### What is being asked
Write out the data below exactly, from its first line to the line containing "are integers here;", that line included.

Collected data:
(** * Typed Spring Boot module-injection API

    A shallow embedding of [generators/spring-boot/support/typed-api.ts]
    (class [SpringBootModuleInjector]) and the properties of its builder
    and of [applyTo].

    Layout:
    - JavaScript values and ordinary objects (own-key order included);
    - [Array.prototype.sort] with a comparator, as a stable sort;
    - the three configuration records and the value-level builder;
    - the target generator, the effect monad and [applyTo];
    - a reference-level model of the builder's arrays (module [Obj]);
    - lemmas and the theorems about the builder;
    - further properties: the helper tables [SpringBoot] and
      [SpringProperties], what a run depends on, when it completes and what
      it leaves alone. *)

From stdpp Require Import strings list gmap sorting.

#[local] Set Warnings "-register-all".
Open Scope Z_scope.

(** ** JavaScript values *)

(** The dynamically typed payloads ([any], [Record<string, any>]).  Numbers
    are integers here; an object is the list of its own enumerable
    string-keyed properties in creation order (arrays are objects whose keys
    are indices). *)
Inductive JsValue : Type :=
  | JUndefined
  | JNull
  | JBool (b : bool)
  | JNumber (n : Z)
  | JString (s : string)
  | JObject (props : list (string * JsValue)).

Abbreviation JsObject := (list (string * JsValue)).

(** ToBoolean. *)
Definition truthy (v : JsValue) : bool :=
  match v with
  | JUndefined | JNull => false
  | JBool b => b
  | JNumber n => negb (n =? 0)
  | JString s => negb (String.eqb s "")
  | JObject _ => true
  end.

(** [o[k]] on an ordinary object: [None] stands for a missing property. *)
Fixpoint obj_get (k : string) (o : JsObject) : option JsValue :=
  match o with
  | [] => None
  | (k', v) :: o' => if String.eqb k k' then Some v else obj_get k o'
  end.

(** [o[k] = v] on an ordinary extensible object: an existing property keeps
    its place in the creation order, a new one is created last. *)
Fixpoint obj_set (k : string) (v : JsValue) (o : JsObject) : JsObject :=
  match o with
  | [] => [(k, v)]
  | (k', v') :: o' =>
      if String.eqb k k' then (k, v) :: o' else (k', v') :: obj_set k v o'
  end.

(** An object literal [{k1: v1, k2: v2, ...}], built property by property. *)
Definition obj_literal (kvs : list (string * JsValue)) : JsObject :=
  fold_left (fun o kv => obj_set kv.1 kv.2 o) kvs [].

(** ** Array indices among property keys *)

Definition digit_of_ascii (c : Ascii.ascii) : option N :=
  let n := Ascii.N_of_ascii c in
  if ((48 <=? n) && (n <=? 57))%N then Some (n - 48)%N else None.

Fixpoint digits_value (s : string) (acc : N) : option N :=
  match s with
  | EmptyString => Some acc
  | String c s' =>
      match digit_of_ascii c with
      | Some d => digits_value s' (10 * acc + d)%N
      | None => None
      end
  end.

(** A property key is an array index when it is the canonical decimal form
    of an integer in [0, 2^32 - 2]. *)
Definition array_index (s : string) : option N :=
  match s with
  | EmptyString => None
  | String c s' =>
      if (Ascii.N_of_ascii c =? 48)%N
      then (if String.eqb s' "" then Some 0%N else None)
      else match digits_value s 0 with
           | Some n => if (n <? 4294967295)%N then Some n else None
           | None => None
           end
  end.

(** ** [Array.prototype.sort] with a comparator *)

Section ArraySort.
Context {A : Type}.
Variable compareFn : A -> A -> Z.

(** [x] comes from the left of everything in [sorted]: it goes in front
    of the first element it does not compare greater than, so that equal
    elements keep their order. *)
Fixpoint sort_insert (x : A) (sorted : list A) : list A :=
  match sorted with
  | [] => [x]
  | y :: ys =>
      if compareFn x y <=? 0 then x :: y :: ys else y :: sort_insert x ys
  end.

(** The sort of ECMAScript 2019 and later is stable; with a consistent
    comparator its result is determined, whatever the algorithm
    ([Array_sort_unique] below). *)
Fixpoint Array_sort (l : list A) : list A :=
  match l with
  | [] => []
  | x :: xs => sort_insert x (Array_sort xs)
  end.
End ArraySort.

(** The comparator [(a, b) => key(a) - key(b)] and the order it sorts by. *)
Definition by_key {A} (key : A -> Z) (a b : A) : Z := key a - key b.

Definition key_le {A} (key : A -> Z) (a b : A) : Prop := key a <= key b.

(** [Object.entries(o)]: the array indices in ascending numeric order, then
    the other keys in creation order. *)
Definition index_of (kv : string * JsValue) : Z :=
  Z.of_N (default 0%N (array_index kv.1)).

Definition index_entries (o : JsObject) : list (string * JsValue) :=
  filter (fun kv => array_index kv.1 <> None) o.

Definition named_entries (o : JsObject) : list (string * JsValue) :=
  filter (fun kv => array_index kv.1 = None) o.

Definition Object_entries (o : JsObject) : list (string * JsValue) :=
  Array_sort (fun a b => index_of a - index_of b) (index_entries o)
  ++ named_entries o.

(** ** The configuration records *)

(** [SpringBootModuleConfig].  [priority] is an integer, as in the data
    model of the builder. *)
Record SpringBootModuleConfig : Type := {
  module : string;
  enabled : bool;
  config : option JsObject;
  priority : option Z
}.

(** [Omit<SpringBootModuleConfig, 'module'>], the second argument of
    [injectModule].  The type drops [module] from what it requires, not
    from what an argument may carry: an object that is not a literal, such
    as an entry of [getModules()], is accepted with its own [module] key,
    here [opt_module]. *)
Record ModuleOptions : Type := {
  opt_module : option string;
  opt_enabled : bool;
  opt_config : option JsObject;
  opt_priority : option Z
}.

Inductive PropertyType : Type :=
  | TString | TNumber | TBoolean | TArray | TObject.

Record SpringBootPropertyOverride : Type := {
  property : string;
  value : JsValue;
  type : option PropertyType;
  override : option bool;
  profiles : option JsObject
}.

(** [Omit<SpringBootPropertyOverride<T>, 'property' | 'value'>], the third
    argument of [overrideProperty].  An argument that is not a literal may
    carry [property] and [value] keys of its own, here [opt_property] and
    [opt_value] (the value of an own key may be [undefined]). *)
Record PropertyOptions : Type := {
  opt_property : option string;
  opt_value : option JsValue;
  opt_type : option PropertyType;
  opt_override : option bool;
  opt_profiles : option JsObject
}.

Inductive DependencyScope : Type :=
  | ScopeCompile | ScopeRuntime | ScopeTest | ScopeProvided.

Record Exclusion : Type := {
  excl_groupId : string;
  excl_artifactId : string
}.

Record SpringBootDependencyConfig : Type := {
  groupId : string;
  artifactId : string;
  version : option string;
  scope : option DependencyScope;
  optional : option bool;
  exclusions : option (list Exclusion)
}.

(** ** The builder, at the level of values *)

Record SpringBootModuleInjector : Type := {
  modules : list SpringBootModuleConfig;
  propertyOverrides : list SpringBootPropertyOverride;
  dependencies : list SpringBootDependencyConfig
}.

### Answer space
(** * Typed Spring Boot module-injection API

    A shallow embedding of [generators/spring-boot/support/typed-api.ts]
    (class [SpringBootModuleInjector]) and the properties of its builder
    and of [applyTo].

    Layout:
    - JavaScript values and ordinary objects (own-key order included);
    - [Array.prototype.sort] with a comparator, as a stable sort;
    - the three configuration records and the value-level builder;
    - the target generator, the effect monad and [applyTo];
    - a reference-level model of the builder's arrays (module [Obj]);
    - lemmas and the theorems about the builder;
    - further properties: the helper tables [SpringBoot] and
      [SpringProperties], what a run depends on, when it completes and what
      it leaves alone. *)

From stdpp Require Import strings list gmap sorting.

#[local] Set Warnings "-register-all".
Open Scope Z_scope.

(** ** JavaScript values *)

(** The dynamically typed payloads ([any], [Record<string, any>]).  Numbers
    are integers here; an object is the list of its own enumerable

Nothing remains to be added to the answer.